In the 2021–2022 school year, the student body was 49.89 percent White and 45.37 percent African American.

==Notable alumni==

- Kentrel Bullock, NFL running back for the Cincinnati Bengals
- K. J. Cloyd, professional football linebacker
- Ernest Duff (1931–2016), businessman, lawyer and Mormon bishop
- Gus Hunt, American cybersecurity expert, and former intelligence officer. He is the managing director and cyber strategy lead for Accenture Federal Services.
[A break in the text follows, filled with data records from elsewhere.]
(** * PyAutoLens: masks, coordinate grids, border relocation and the two-plane tracer

    A shallow embedding of
    - [auto_lens/image.py]      ([Mask.blurring_region], [Mask.border_pixels],
      [Mask.sparse_clustering_pixels], [Mask.mask], [Mask.circular],
      [Mask.annular], [trim], [pad], [normalize], [Array.from_array],
      [arc_seconds_coordinates_of_array]),
    - [src/analysis/ray_tracing.py] ([Plane], [Tracer]),
    - [autolens/fit/fit.py]     ([PositionsFit]),
    - the grid and border operations of [auto_lens/imaging/grids.py], which
      are known here through [auto_lens/imaging/test_grids.py] only.

    Python integers are [Z]; numpy boolean arrays are lists of rows; numpy
    float arrays are lists over [R] (exact arithmetic: rounding of binary
    floating point is outside that model).  Where a statement is an identity
    that rounding breaks, it is stated of the exact arithmetic only, and the
    module [Binary64] has the same operation on binary64 numbers, the
    arithmetic of the arrays, to show what the program computes.  Python
    exceptions are the [Raise] branch of [result]. *)

From Stdlib Require Import String.
From Stdlib Require Import ZArith List Bool Lia Sorted.
From Stdlib Require Import Reals Lra Psatz.
From Stdlib Require PrimFloat.
Import ListNotations.

Set Implicit Arguments.

(** ** Python exceptions and numpy indexing *)

Module Numpy.

Local Open Scope Z_scope.

(** The exception classes the modelled code can raise: [MaskException] is
    declared in image.py, [IndexError] is numpy's out-of-range index,
    [AttributeError] is an attribute looked up on [None] or never assigned,
    [ValueError] is numpy's refusal to broadcast two shapes.  [ShapeMismatch]
    is the name the specification gives to the failure of the grid-bundle
    operations, whose code is not among the sources. *)
Inductive exn : Type :=
| MaskException (msg : string)
| IndexError
| AttributeError
| ValueError
| ShapeMismatch.

Inductive exn_class : Type :=
| CMaskException | CIndexError | CAttributeError | CValueError | CShapeMismatch.

(** The Python class of a raised exception (its message is not part of it). *)
Definition class_of (e : exn) : exn_class :=
  match e with
  | MaskException _ => CMaskException
  | IndexError => CIndexError
  | AttributeError => CAttributeError
  | ValueError => CValueError
  | ShapeMismatch => CShapeMismatch
  end.

Inductive result (A : Type) : Type :=
| Ok (a : A)
| Raise (e : exn).

Arguments Ok {A} a.
Arguments Raise {A} e.

Definition bind {A B} (r : result A) (f : A -> result B) : result B :=
  match r with
  | Ok a => f a
  | Raise e => Raise e
  end.

Notation "x <- c1 ;; c2" := (bind c1 (fun x => c2))
  (at level 61, c1 at next level, right associativity).

(** [range a b] is Python's [range(a, b)]. *)
Definition range (a b : Z) : list Z :=
  map (fun k => a + Z.of_nat k) (seq 0 (Z.to_nat (b - a))).

(** [for x in l: s = body x s], stopping at the first exception. *)
Fixpoint for_loop {S : Type} (l : list Z) (body : Z -> S -> result S) (s : S)
  : result S :=
  match l with
  | [] => Ok s
  | x :: l' => s' <- body x s ;; for_loop l' body s'
  end.

(** A two-dimensional numpy array, as the list of its rows. *)
Definition ndarray2 (A : Type) := list (list A).

Definition shape {A} (a : ndarray2 A) : Z * Z :=
  (Z.of_nat (length a), Z.of_nat (length (hd [] a))).

Definition rectangular {A} (a : ndarray2 A) : Prop :=
  Forall (fun row => length row = length (hd [] a)) a.

Definition square {A} (a : ndarray2 A) : Prop :=
  rectangular a /\ length (hd [] a) = length a.

(** numpy's index normalisation along an axis of length [n]: an index in
    [[-n, 0)] counts from the end, an index outside [[-n, n)] is an
    IndexError. *)
Definition norm_index (n k : Z) : option nat :=
  if (0 <=? k) && (k <? n) then Some (Z.to_nat k)
  else if (- n <=? k) && (k <? 0) then Some (Z.to_nat (k + n))
  else None.

(** [a[i, j]] *)
Definition getitem {A} (a : ndarray2 A) (i j : Z) : result A :=
  match norm_index (fst (shape a)) i, norm_index (snd (shape a)) j with
  | Some r, Some c =>
      match nth_error a r with
      | Some row =>
          match nth_error row c with
          | Some v => Ok v
          | None => Raise IndexError
          end
      | None => Raise IndexError
      end
  | _, _ => Raise IndexError
  end.

Fixpoint set_nth {A} (l : list A) (n : nat) (v : A) : list A :=
  match l, n with
  | [], _ => []
  | _ :: t, O => v :: t
  | h :: t, S n' => h :: set_nth t n' v
  end.

(** [a[i, j] = v] *)
Definition setitem {A} (a : ndarray2 A) (i j : Z) (v : A) : result (ndarray2 A) :=
  match norm_index (fst (shape a)) i, norm_index (snd (shape a)) j with
  | Some r, Some c =>
      match nth_error a r with
      | Some row =>
          if (c <? length row)%nat then Ok (set_nth a r (set_nth row c v))
          else Raise IndexError
      | None => Raise IndexError
      end
  | _, _ => Raise IndexError
  end.

(** [np.zeros(shape)], read as booleans (0.0 is falsy). *)
Definition zeros (sh : Z * Z) : ndarray2 bool :=
  repeat (repeat false (Z.to_nat (snd sh))) (Z.to_nat (fst sh)).

End Numpy.

(** ** auto_lens/image.py : class Mask *)

Module Image.

Import Numpy.
Local Open Scope Z_scope.

Definition Mask := ndarray2 bool.

Definition msg_odd : string :=
  "blurring_region_size of exterior region must be odd"%string.

Definition msg_pad : string :=
  "blurring_region extends beynod the size of the mask - pad the imagebefore masking"%string.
He formerly served as the Chief Technology Officer for the Chief Information Officer at the Central Intelligence Agency (CIA).
- Jaheim Oatis (2022), offensive tackle for the Alabama Crimson Tide
- Walter Payton, hall of fame former Chicago Bears running back who died in 1999, and the namesake for the Walter Payton Award

==Extracurricular activities==
===Marching Band===
The CHS Marching Band has won 11 MHSAA state championship titles in 2004, 2007, 2008, 2011, 2013, 2014, 2018, 2022, 2023, 2024, & 2025

==Athletics==
===Football===
The CHS Football Team has won 3 MHSAA state championship titles in 1982, 2021, and 2025.

===Baseball===
The CHS Baseball team has won 1 MHSAA championship in 2011.